Lixing Sun in Nautilus:
Did the ancient Athenians invent democracy? Or did bugs have it way earlier than the Greeks? Cornell entomologist Tom Seeley knows which option he’s voting for.
Honeybees regularly split from their mother colony. Seeley wondered, with tens of thousands of bees in a swarm, how do they reach agreement? His answer: simple-majority democracy.
In his 2010 book Honeybee Democracy, Seeley described how bees intending to strike out on their own first send scouts in all directions to collect information. On their return, these early scouts buzz and twirl to recruit more scouts. Some gain fans whereas others lose them. Newly deciding scouts go out to look for themselves. After the majority of scouts (which number in the hundreds) have converged on one opinion, the entire swarm takes off for its promised land.
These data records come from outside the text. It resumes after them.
Lemma active_put_amf_ok q a h : active_ok h → active_ok (put_amf q a h).
Proof. done. Qed.
#[local] Ltac active_tac := repeat lazymatch goal with
  | |- active_ok (put_gnb _ _ _) => apply active_put_gnb_ok
  | |- active_ok (put_amf _ _ _) => apply active_put_amf_ok
  | |- active_ok (bump _) => apply active_bump_ok
  end.

Lemma wp_InitGnb c p g0 n2c (w : world) : Validate c = None → identities_ok c →
  gnbs (w_heap w) !! p = Some g0 → quiet (w_chaos w) → active_ok (w_heap w) → reachable n2c →
  wp (InitGnb (gnb_config c) p) w (set_up c p n2c w).
Proof.
  intros Hv Hi Eg Hq Ha [Hadr Hamf Hsock]. unfold InitGnb. wp_steps. eapply wp_NewRanGnbContext; [exact Eg|exact Ha|].
  intros h1 g1 Eg1 Hg1 Ha1 Ho1. wp_steps. unfold NewGnBAmf. wp_steps. apply wp_new_amf. unfold getRanAmfId. wp_steps.
  unfold InitConn. wp_steps. rewrite !Hadr. cbn [andb negb]. wp_steps. rewrite Hamf. wp_steps. cbn [negb]. unfold InitServer. wp_steps.
  match goal with |- context [if ?b then Listen ?x ?y else Listen ?x' ?y'] =>
    assert (∃ l, (if b then Listen x y else Listen x' y') = Some l) as [l ->] by (destruct b; apply Hsock) end.
  wp_steps. cbn [negb]. unfold StartXnListener. wp_steps.
  match goal with |- context [Listen "udp" ?y] => destruct (Hsock "udp"%string y) as [x ->] end. wp_steps.
  unfold SendNgSetupRequest. wp_steps.
  match goal with |- context [Ngap.NGSetupRequest ?x _] => set (g := x); assert (identified c g) as Hg by exact Hg1 end.
  destruct (setup_request_ok c g Hv Hi Hg) as [Hok Hw].
  destruct (library_message (Ngap.NGSetupRequest g "OmniRANEmulator")) as (octets&v&Ee&_&_&_&Ed&Eq); [apply m_setup|exact Hok|].
  rewrite Ee. apply wp_SendToAmF; [exact Hq|cbn [w_heap put_heap]; active_tac; exact Ha1|]. wp_steps.
  unfold set_up. eexists _, g, octets. split; [reflexivity|]. unfold amf_sent. cbn [w_heap put_heap]. split; [heap_eq|]. split; [exact Hg|].
  split; [|by rewrite Ed, Eq]. autorewrite with heap. by rewrite <-Ho1.
Qed.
Bees are not alone in using simple-majority rule—Tibetan macaques do it too. In 2014, my colleagues and I were studying how a group of 12 adult macaques coordinated their collective movements. We noticed that once three or more of them ganged up together, the entire group would often follow suit. The success rate in getting the group into action increased with the number of initiators—those who started the process. When the initiators numbered seven or more, exceeding a simple majority, the success rate reached its maximum: 100 percent.
Democracy in collective decision-making has also been observed in African buffaloes, red deer, baboons, and pigeons. Even single-celled bacteria make collective decisions based on a democratic process known as quorum sensing. Their genes control some aspect of their behavior, like how mobile or virulent they should become, based on how many of their bacterial comrades are already engaging in that behavior. Similar democratic processes are also used by cockroaches and other swarming insects.